Social interaction is a critical factor affecting the quality of life of older adults. For the increasing number of elders requiring supportive care in a NH, opportunities for socialization rest primarily on interactions with staff. However, examination of NH talk reveals a failure to meet residents' needs for affiliation and social support (Grau, Chandler, & Saunders, 1995), and the prevalence of a communication style termed patronizing talk or elderspeak (Caporael, 1981; Ryan, Hummert, & Boich, 1995). By using elderspeak, staff may unknowingly reinforce dependency and engender isolation and depression in residents, contributing to the spiral of decline in physical, cognitive, and functional status common in NH residents (Ryan, Giles, Bartolucci, & Henwood, 1986).

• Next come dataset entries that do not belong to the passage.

(** * Orchestration core of the storyboard generator (services/geminiService.ts)

    A shallow embedding of the service layer: the resilient invoker
    [withRetry], the credential lookup [getAI], the two script analyses
    [extractWorldInfo] and [analyzeScript], tiered image generation
    [generateImage], the four prompt constructors, and the WAV container
    encoder [createWavHeader] behind [generateSpeech].

    Conventions.
    - A JavaScript string is the list of its UTF-16 code units ([jsstr]).
    - A JavaScript number that the code computes with as an integer is a
      [Z]; the one true division of the file ([bitsPerSample / 8]) is
      carried out in [Q].  A number that [JSON.parse] read is a double
      ([JsNumber]); the code only tests and passes on such numbers.
    - Asynchronous, throwing code lives in the monad [M]: a function of the
      world returning an outcome (resolved value or rejection), the new
      world, and the events it caused, oldest first.
    - Host facilities that are not part of the repository (the provider
      behind the SDK, [JSON.parse], [atob], [URL.createObjectURL], the
      printing of a number) are the fields of the class [Platform]. *)

From Stdlib Require Import Strings.String Strings.Ascii Strings.Byte.
From Stdlib Require Import ZArith NArith QArith List Bool Lia.
From Stdlib Require Floats.SpecFloat.

Set Warnings "-register-all".
Import ListNotations.

Local Open Scope Z_scope.
Local Open Scope list_scope.

(* ================================================================== *)
(** * JavaScript strings *)
(* ================================================================== *)

(** A string is a sequence of 16-bit code units. *)
Definition jsstr : Type := list N.

(** Decoder from the UTF-8 bytes of a literal written in this file to
    UTF-16 code units; code points above the BMP become surrogate pairs. *)
Fixpoint utf16 (bs : list N) : jsstr :=
  match bs with
  | [] => []
  | b0 :: r0 =>
    if (b0 <? 128)%N then b0 :: utf16 r0
    else if (b0 <? 224)%N then
      match r0 with
      | b1 :: r1 => ((b0 mod 32) * 64 + b1 mod 64)%N :: utf16 r1
      | [] => []
      end
    else if (b0 <? 240)%N then
      match r0 with
      | b1 :: b2 :: r2 =>
        ((b0 mod 16) * 4096 + (b1 mod 64) * 64 + b2 mod 64)%N :: utf16 r2
      | _ => []
      end
    else
      match r0 with
      | b1 :: b2 :: b3 :: r3 =>
        let cp := ((b0 mod 8) * 262144 + (b1 mod 64) * 4096
                   + (b2 mod 64) * 64 + b3 mod 64)%N in
        let v := (cp - 65536)%N in
        (55296 + v / 1024)%N :: (56320 + v mod 1024)%N :: utf16 r3
      | _ => []
      end
  end.

Definition js (s : string) : jsstr :=
  utf16 (map Byte.to_N (list_byte_of_string s)).
Arguments js s%_string.

(** The characters that cannot be written inside a literal here. *)
Definition LF : jsstr := [10%N].
Definition DQUOTE : jsstr := [34%N].

Fixpoint str_eqb (s t : jsstr) : bool :=
  match s, t with
  | [], [] => true
  | a :: s', b :: t' => (a =? b)%N && str_eqb s' t'
  | _, _ => false
  end.

Fixpoint startsWith (s pat : jsstr) : bool :=
  match pat, s with
  | [], _ => true
  | p :: pat', c :: s' => (c =? p)%N && startsWith s' pat'
  | _ :: _, [] => false
  end.

(** [s.includes(pat)] *)
Fixpoint includes (s pat : jsstr) : bool :=
  startsWith s pat ||
  match s with
  | [] => false
  | _ :: s' => includes s' pat
  end.

(** [s.substring(0, n)] for a non-negative integer [n] *)
Definition substring0 (s : jsstr) (n : nat) : jsstr := firstn n s.
(** * CoupJS: the room state machine and action-resolution engine of server.js

    A shallow embedding of the game engine (the functions between
    [shuffleDeck] and [nextTurn] of the server, and the socket handlers that
    drive them), followed by the properties of the specification that were
    checked against it.

    Conventions of the embedding.
    - JavaScript objects are records; a property that the code leaves
      [undefined] or sets to [null] is an [option] (or [false] / [0] where the
      code only ever tests it for truthiness or reads it through [|| 0]).
    - [room.players] is a list; a reference to a player object obtained with
      [find] is the index of the first match, and every mutation through that
      reference is an update of the list at that index.
    - The objects in the slots of [player.influences] keep their identity:
      [completeExchange] puts an object into every slot whose index was
      sent, also when an index was sent twice. The field [objects] of a
      player names the object in each slot, and a write through a slot
      ([writeSlot]) shows in every slot that holds the same object.
    - A lookup in an object literal used as a table ([ACTIONS[action]]) also
      finds the properties inherited from [Object.prototype].
    - [room.pendingResponses] (a [Set] of player ids) is a [gset string];
      [actionInProgress.responses] and [player.gameStats] (objects used as
      maps) are [gmap string _].
    - Numbers are [Z] (coins, counters) or [nat] (array indices); all values
      that occur are far below 2^53, so no rounding is involved.
    - A [TypeError] raised by a property access on [undefined] / [null] is the
      outcome [Fault], which carries the room as mutated up to the throw.
    - [Math.random] is an oracle: [shuffle n l] is the result of the n-th
      [sort(() => Math.random() - 0.5)] of the room on the array [l].
    - [setTimeout] / [clearTimeout] act on a table of armed timers kept next
      to the room; what a callback does when it fires is a function of its own.
    - [emitToRoom] (the broadcast) and the database are not part of the state;
      [Date.now()] stamps are left out of log entries. *)

From stdpp Require Import gmap strings list fin_maps pretty.
From Stdlib Require Import ZArith Sorted.

Open Scope Z_scope.
Open Scope string_scope.

(** ** Data model *)

Definition Card := string.

Module Influence.
Record t := mk { card : Card; revealed : bool }.
End Influence.

(** An entry of [ACTIONS]. *)
Module ActionData.
Record t := mk {
  name : option string;
  coins : option Z;
  cost : option Z;
  blockable : bool;
  blocker : option (list Card);
  challengeable : bool;
  card : option Card
}.
End ActionData.

(** What a client sends with [respondToAction]. *)
Module Response.
Record t := mk { type : string; blockCard : option Card }.
End Response.

(** The callbacks handed to [setTimeout]: the 12 s response window opened by
    [performAction], and the one opened by [handleBlock], which closes over
    the action name and the block card. *)
Inductive TimerCallback :=
| ActionWindow
| BlockWindow (actionName : string) (blockCard : option Card).
(** ** deletePod and the mirror, settled *)

(** C6, as stated, fails for a pod object without the model label: after
    [p1] lost its label (an update event), its delete event is ignored and
    the binding ([p1], [lora-a]) stays in both maps; likewise a delete
    carrying an unlabelled [p1] leaves a registered [p1] in place. *)
Lemma deletePod_ignores_unlabelled :
  (let c0 := run [PodAdded p1; ModelAdapterAdded (loraOn ["p1"]);
                  PodUpdated p1 p1Unlabelled] (NewCache None None) in
   let c := deletePod p1Unlabelled c0 in
   inPodToModel c "p1" "lora-a" /\ inModelToPod c "lora-a" "p1")
  /\
  (let c := deletePod p1Unlabelled (addPod p1 (NewCache None None)) in
   is_Some (Pods c !! "p1") /\ inPodToModel c "p1" "llama").
Proof.
  repeat split; by_evaluation.
Qed.

(** C6 (amended): for every pod object that carries the model label, in a
    cache where every model->pods entry has its pod->models entry (every
    cache the event handlers produce), [deletePod] leaves no binding of that
    pod name in either map, no registry entry and no metrics sub-map for it;
    the bindings of other pods are untouched. A pod object without the label
    is ignored. *)
Theorem deletePod_removes_pod (pod : v1.Pod) (c : Cache) :
  mappingSound c ->
  is_Some (v1.Labels pod !! modelIdentifier) ->
  let c' := deletePod pod c in
  PodToModelMapping c' !! v1.Name pod = None
  /\ (forall m, ~ inPodToModel c' (v1.Name pod) m)
  /\ (forall m, podOf c' m (v1.Name pod) = None)
  /\ Pods c' !! v1.Name pod = None
  /\ PodMetrics c' !! v1.Name pod = None
  /\ (forall p m, p ≠ v1.Name pod ->
        (inPodToModel c' p m <-> inPodToModel c p m) /\ podOf c' m p = podOf c m p).
Proof.
  intros Hc Hl. simpl.
  assert (Hfields :
    PodToModelMapping (deletePod pod c) !! v1.Name pod = None
    /\ Pods (deletePod pod c) = delete (v1.Name pod) (Pods c)
    /\ PodMetrics (deletePod pod c) = delete (v1.Name pod) (PodMetrics c)).
  { destruct Hl as [x Hl]. unfold deletePod. rewrite Hl. simpl.
    split; [apply lookup_delete_eq|].
    destruct (PodToModelMapping c !! v1.Name pod);
      by rewrite ?deleteMappingsOfPod_Pods, ?deleteMappingsOfPod_PodMetrics. }
  destruct Hfields as (Hp2m & Hpods & Hpm).
  split; [done|]. split; [|split; [|split; [|split]]].
  - intros m. rewrite inPodToModel_deletePod by done. tauto.
  - intros m. rewrite podOf_deletePod by done.
    case_decide as Hd; [done|].
    destruct (podOf c m (v1.Name pod)) as [x|] eqn:E; [|done].
    exfalso. apply Hd. split; [done|]. apply Hc. unfold inModelToPod. by rewrite E.
  - rewrite Hpods. apply lookup_delete_eq.
  - rewrite Hpm. apply lookup_delete_eq.
  - intros p m Hne. split.
    + rewrite inPodToModel_deletePod by done. tauto.
    + rewrite podOf_deletePod by done. case_decide; [tauto|done].
Qed.

Lemma deletePod_removes_pod_witness :
  mappingSound servingCache
  /\ is_Some (v1.Labels p1 !! modelIdentifier)
  /\ is_Some (PodMetrics servingCache !! "p1")
  /\ inModelToPod servingCache "lora-a" "p1"
  /\ (forall m, podOf (deletePod p1 servingCache) m "p1" = None)
  /\ PodMetrics (deletePod p1 servingCache) !! "p1" = None.
Proof.
  assert (Hs : mappingSound servingCache).
  { exact (mappingSound_run _ _ (mappingSound_NewCache None None)). }
  assert (Hl : is_Some (v1.Labels p1 !! modelIdentifier)) by (by eexists).
  split; [exact Hs|]. split; [exact Hl|].
  split; [by_evaluation|]. split; [by_evaluation|].
  pose proof (deletePod_removes_pod p1 servingCache Hs Hl) as H.
  simpl in H. split; [apply H | apply H].
Defined.

(** The pod/model scenario of the test plan: add [p1] serving [llama], add
    [lora-a] on [p1], delete [lora-a] as it was added. *)
Example pod_model_scenario :
  let c := run [PodAdded p1; ModelAdapterAdded (loraOn ["p1"]);
                ModelAdapterDeleted (loraOn ["p1"])] (NewCache None None) in
  GetModelsForPod "p1" c = Some {["llama"]}
  /\ podOf c "llama" "p1" = Some p1
  /\ CheckModelExists "lora-a" c = false.
Proof.
  repeat split; by_evaluation.
Qed.

(** C1, at the inputs where the code leaves the mirror: [deleteModelAdapter]
    drops the whole model->pods entry but clears pod->models only for the
    pods the deleted object lists. With [p1] serving [llama]: deleting
    [lora-a] with an instance list that no longer names [p1], or deleting an
    adapter that shares the base model's name, leaves a pair in
    [PodToModelMapping] that [ModelToPodMapping] no longer has. *)
Theorem deleteModelAdapter_leaves_stale_pair :
  (let c := run [PodAdded p1; ModelAdapterAdded (loraOn ["p1"]);
                 ModelAdapterDeleted (loraOn [])] (NewCache None None) in
   inPodToModel c "p1" "lora-a" /\ ~ inModelToPod c "lora-a" "p1")
  /\
  (let c := run [PodAdded p1; ModelAdapterAdded (adapter "llama" []);
                 ModelAdapterDeleted (adapter "llama" [])] (NewCache None None) in
   inPodToModel c "p1" "llama" /\ ~ inModelToPod c "llama" "p1").
Proof.
  repeat split; by_evaluation.
Qed.

(** ** Request traces *)

(** *** The index *)

Lemma precisionRequestTrace_nearest :
  nearestFloat64 false float64One 10 = Finite precisionRequestTrace.
Proof. vm_compute. reflexivity. Qed.



Lemma traceIndex_one pf : traceIndex pf 1 = 0.
Proof. vm_compute. reflexivity. Qed.





(** Up to [2^53] the conversion to float64 is exact. *)
Lemma float64OfInt64_exact t :
  Z.abs t <= 2 ^ 53 -> float64OfInt64 t = Finite (t * float64One).
Proof.
  intros Ht. destruct (decide (t = 0)) as [->|Hnz]; [reflexivity|].
  unfold float64OfInt64, nearestFloat64.
  assert (Hone : 0 < float64One) by (unfold float64One; lia).
  set (m := Z.abs t). assert (Hm : 1 <= m) by lia.
  rewrite Z.div_1_r, Z.mul_1_l.
  assert (Hlog : Z.log2 (m * float64One) = Z.log2 m + 1074).
  { unfold float64One. rewrite Z.log2_mul_pow2 by lia. lia. }
  rewrite Hlog.
  assert (Hl : 0 <= Z.log2 m <= 53).
  { split; [apply Z.log2_nonneg|].
    change 53 with (Z.log2 (2 ^ 53)). by apply Z.log2_le_mono. }
  set (p := Z.max 0 (Z.log2 m + 1074 - 52)).
  assert (Hp : p = Z.log2 m + 1022) by lia.
  assert (Hdiv : exists q, m * float64One = q * 2 ^ p /\ 0 <= q).
  { destruct (decide (Z.log2 m = 53)) as [H53|H53].
    - assert (m = 2 ^ 53) as ->.
      { destruct (Z.log2_spec m ltac:(lia)) as [Hlo _]. rewrite H53 in Hlo. lia. }
      exists (2 ^ 52). split; [|lia]. rewrite Hp, H53. unfold float64One.
      rewrite <- !Z.pow_add_r by lia. reflexivity.
    - exists (m * 2 ^ (52 - Z.log2 m)). split; [|apply Z.mul_nonneg_nonneg; [lia|apply Z.pow_nonneg; lia]].
      rewrite Hp, <- Z.mul_assoc, <- Z.pow_add_r by lia. unfold float64One.
      f_equal. f_equal. lia. }
  destruct Hdiv as (q & Hq & Hq0).
  assert (Hpow : 0 < 2 ^ p) by (apply Z.pow_pos_nonneg; lia).
  assert (Hround : roundHalfEven (m * float64One) (2 ^ p) = q).
  { unfold roundHalfEven. rewrite Hq.
    pose proof (Z.div_mul q (2 ^ p) ltac:(lia)) as Hk.
    pose proof (Z.mod_mul q (2 ^ p) ltac:(lia)) as Hr.
    unfold Z.div in Hk. unfold Z.modulo in Hr.
    destruct (Z.div_eucl (q * 2 ^ p) (2 ^ p)) as [k r]. subst k r.
    rewrite (proj2 (Z.ltb_lt _ _)) by lia. reflexivity. }
  rewrite Hround, <- Hq.
  assert (Hsmall : (2 ^ 2098 <=? m * float64One) = false).
  { apply Z.leb_gt. apply Z.le_lt_trans with (2 ^ 53 * float64One); [unfold m; nia|].
    unfold float64One. rewrite <- Z.pow_add_r by lia.
    apply Z.pow_lt_mono_r; lia. }
  rewrite Hsmall. f_equal. unfold m.
  destruct (t <? 0) eqn:E; [apply Z.ltb_lt in E|apply Z.ltb_ge in E]; lia.
Qed.

(** Above [2^53] it is not: neighbouring counts convert to one float64 and
    so share their index, whatever the platform. *)
Lemma traceIndex_large_counts_share pf :
  float64OfInt64 12304196782584384 = float64OfInt64 12304196782584385
  /\ traceIndex pf 12304196782584384 = traceIndex pf 12304196782584385.
Proof.
  assert (H : float64OfInt64 12304196782584384 = float64OfInt64 12304196782584385)
    by (vm_compute; reflexivity).
  split; [exact H|].
  exact (f_equal (fun x => int64OfFloat64 pf
                   (math.Round (divide (math.Log2 pf x) precisionRequestTrace))) H).
Qed.

(** *** The trace map *)

Lemma bump_lookup key trace :
  bump key trace !! key = Some (wrap64 (default 0 (trace !! key) + 1)).
Proof. unfold bump. apply lookup_insert_eq. Qed.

This study investigated the effectiveness of a brief communication-training program in reducing the use of patronizing speech by Certified Nursing Assistants (CNAs) during their daily interactions with residents. Recordings of CNAresident interactions were analyzed to compare communication behaviors before and after the training.
Communication in NHs
Despite normal and pathological changes that increase communication barriers for older adults, social contact and support from significant others continue to be important and exert protective effects on physical and mental health (Estes & Rundall, 1992; Kiely, Simon, Jones, & Morris, 2000). NH residents express a desire for friendships with staff to meet needs for affiliation and report that relationships with staff are critical to satisfaction with NH life (Grau et al., 1995). The power of communication is confirmed by evidence that residents respond to care and live longer when they are engaged in interpersonal relationships with staff (Kiely et al., 2000; Walk, Fleishman, & Mandelson, 2000).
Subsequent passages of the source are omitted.